### TASK GOAL
Only the lines running from the line with "h !! r = Some (ODict d) → f d = inr a →" to the end of the records below belong in the answer, each copied exactly.

### DATA PROVIDED

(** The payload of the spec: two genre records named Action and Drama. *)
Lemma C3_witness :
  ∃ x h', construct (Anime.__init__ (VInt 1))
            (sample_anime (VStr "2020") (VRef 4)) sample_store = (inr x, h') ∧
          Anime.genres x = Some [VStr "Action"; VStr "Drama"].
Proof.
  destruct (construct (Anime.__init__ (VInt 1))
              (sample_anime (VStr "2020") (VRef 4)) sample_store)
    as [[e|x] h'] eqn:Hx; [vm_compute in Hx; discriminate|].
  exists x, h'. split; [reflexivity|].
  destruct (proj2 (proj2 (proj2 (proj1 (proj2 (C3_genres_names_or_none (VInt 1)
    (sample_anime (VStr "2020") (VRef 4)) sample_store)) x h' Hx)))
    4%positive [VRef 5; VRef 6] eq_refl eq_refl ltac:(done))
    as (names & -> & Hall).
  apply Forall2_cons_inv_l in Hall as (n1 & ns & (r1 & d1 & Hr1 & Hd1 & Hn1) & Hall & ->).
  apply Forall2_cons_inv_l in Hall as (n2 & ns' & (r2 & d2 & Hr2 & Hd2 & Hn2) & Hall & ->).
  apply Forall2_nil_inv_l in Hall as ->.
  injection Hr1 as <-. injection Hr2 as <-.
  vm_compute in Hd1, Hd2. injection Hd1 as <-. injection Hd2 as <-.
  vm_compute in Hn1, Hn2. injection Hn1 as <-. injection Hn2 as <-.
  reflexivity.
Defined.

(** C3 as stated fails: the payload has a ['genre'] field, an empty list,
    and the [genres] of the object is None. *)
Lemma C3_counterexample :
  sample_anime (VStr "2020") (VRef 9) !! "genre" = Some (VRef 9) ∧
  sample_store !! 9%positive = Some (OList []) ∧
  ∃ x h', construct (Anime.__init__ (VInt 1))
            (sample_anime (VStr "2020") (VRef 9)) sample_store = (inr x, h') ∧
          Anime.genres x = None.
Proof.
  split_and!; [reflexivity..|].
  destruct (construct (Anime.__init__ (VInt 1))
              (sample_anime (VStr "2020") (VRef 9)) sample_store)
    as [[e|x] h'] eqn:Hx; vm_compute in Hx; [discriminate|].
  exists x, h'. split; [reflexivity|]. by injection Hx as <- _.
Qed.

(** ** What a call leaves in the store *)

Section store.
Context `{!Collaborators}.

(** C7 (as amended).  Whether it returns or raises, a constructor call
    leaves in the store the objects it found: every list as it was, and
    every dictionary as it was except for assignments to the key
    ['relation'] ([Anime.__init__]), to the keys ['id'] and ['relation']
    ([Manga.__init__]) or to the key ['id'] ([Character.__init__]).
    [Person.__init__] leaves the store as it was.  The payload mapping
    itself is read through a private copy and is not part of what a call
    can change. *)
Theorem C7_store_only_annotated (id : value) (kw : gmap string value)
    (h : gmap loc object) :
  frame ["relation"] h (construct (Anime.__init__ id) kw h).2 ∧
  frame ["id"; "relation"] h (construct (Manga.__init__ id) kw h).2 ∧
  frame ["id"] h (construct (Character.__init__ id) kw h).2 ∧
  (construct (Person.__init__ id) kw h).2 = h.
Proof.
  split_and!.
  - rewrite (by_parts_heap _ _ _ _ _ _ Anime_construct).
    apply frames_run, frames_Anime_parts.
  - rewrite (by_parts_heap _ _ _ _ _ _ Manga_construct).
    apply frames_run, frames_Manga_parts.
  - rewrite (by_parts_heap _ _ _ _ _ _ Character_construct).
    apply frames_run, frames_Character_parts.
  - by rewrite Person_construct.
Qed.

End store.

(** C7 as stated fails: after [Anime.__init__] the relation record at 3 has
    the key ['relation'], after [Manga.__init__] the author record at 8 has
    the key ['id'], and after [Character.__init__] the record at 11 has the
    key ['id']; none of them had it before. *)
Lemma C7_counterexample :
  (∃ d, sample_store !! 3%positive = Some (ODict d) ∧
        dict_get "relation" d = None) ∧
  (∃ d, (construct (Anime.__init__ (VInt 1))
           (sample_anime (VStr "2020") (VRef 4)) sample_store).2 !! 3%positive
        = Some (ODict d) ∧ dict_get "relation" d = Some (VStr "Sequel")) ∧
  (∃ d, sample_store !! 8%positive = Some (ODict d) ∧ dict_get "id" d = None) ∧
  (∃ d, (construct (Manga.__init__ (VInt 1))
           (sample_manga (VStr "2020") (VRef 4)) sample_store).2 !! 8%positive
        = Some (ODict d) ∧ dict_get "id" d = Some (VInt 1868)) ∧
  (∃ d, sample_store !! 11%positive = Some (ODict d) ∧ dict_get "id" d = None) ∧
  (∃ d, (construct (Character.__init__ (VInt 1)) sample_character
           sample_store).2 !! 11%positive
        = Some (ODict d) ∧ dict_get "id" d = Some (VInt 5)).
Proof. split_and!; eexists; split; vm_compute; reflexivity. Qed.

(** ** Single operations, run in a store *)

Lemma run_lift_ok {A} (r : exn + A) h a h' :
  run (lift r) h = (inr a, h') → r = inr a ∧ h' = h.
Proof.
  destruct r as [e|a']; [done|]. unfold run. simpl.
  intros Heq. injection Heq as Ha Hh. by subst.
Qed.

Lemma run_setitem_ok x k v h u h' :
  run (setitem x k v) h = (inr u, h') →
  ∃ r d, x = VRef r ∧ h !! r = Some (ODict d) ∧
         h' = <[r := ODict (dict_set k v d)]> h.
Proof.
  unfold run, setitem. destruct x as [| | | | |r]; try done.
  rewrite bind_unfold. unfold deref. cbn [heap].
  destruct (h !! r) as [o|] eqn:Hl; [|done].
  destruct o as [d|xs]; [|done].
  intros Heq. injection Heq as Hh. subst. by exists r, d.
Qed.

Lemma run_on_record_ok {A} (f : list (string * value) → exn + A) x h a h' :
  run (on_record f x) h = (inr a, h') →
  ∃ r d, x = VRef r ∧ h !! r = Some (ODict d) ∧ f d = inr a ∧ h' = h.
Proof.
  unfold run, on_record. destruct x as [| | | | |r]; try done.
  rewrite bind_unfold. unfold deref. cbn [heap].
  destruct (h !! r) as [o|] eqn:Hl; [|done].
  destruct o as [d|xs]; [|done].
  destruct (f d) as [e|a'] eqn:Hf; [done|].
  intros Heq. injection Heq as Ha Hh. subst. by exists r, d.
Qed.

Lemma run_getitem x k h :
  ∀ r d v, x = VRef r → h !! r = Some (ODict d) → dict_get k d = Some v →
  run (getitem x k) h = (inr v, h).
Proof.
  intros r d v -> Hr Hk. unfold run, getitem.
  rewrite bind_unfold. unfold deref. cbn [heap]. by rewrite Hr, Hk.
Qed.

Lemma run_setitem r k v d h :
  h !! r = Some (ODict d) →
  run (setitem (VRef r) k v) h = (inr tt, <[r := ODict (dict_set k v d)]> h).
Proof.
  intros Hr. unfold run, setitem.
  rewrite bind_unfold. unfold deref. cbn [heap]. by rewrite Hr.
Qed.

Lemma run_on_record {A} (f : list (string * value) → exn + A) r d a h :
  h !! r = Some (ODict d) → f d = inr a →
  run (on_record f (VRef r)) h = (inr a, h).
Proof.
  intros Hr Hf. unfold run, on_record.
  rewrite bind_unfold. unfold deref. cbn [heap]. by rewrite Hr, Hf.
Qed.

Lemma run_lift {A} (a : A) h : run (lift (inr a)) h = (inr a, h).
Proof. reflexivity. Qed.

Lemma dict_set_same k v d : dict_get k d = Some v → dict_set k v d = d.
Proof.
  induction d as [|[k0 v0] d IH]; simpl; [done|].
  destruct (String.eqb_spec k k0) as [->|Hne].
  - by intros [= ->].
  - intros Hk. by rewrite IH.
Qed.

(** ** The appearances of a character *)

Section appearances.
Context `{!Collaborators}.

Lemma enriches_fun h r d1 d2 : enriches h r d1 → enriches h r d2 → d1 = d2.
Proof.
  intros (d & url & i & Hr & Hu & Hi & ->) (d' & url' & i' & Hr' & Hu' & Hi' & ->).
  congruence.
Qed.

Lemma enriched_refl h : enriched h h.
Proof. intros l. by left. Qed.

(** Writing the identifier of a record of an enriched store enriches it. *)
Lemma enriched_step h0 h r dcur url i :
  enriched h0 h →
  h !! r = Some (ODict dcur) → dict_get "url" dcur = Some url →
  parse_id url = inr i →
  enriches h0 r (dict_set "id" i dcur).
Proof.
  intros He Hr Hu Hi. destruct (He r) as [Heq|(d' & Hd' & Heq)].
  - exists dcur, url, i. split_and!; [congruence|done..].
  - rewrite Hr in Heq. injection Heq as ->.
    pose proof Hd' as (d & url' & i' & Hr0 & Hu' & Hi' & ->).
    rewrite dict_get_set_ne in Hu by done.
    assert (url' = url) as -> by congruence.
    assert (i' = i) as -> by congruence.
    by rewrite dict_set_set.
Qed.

### RESULT OF THIS EXERCISE
  h !! r = Some (ODict d) → f d = inr a →
  run (on_record f (VRef r)) h = (inr a, h).
Proof.
  intros Hr Hf. unfold run, on_record.
  rewrite bind_unfold. unfold deref. cbn [heap]. by rewrite Hr, Hf.
Qed.

Lemma run_lift {A} (a : A) h : run (lift (inr a)) h = (inr a, h).
Proof. reflexivity. Qed.

Lemma dict_set_same k v d : dict_get k d = Some v → dict_set k v d = d.
Proof.
  induction d as [|[k0 v0] d IH]; simpl; [done|].
  destruct (String.eqb_spec k k0) as [->|Hne].
  - by intros [= ->].
  - intros Hk. by rewrite IH.
Qed.

(** ** The appearances of a character *)

Section appearances.
Context `{!Collaborators}.

Lemma enriches_fun h r d1 d2 : enriches h r d1 → enriches h r d2 → d1 = d2.
Proof.
  intros (d & url & i & Hr & Hu & Hi & ->) (d' & url' & i' & Hr' & Hu' & Hi' & ->).
  congruence.
Qed.

Lemma enriched_refl h : enriched h h.
Proof. intros l. by left. Qed.

(** Writing the identifier of a record of an enriched store enriches it. *)
Lemma enriched_step h0 h r dcur url i :
  enriched h0 h →
  h !! r = Some (ODict dcur) → dict_get "url" dcur = Some url →
  parse_id url = inr i →
  enriches h0 r (dict_set "id" i dcur).
Proof.
  intros He Hr Hu Hi. destruct (He r) as [Heq|(d' & Hd' & Heq)].
  - exists dcur, url, i. split_and!; [congruence|done..].
  - rewrite Hr in Heq. injection Heq as ->.
    pose proof Hd' as (d & url' & i' & Hr0 & Hu' & Hi' & ->).
    rewrite dict_get_set_ne in Hu by done.
    assert (url' = url) as -> by congruence.
    assert (i' = i) as -> by congruence.
    by rewrite dict_set_set.
Qed.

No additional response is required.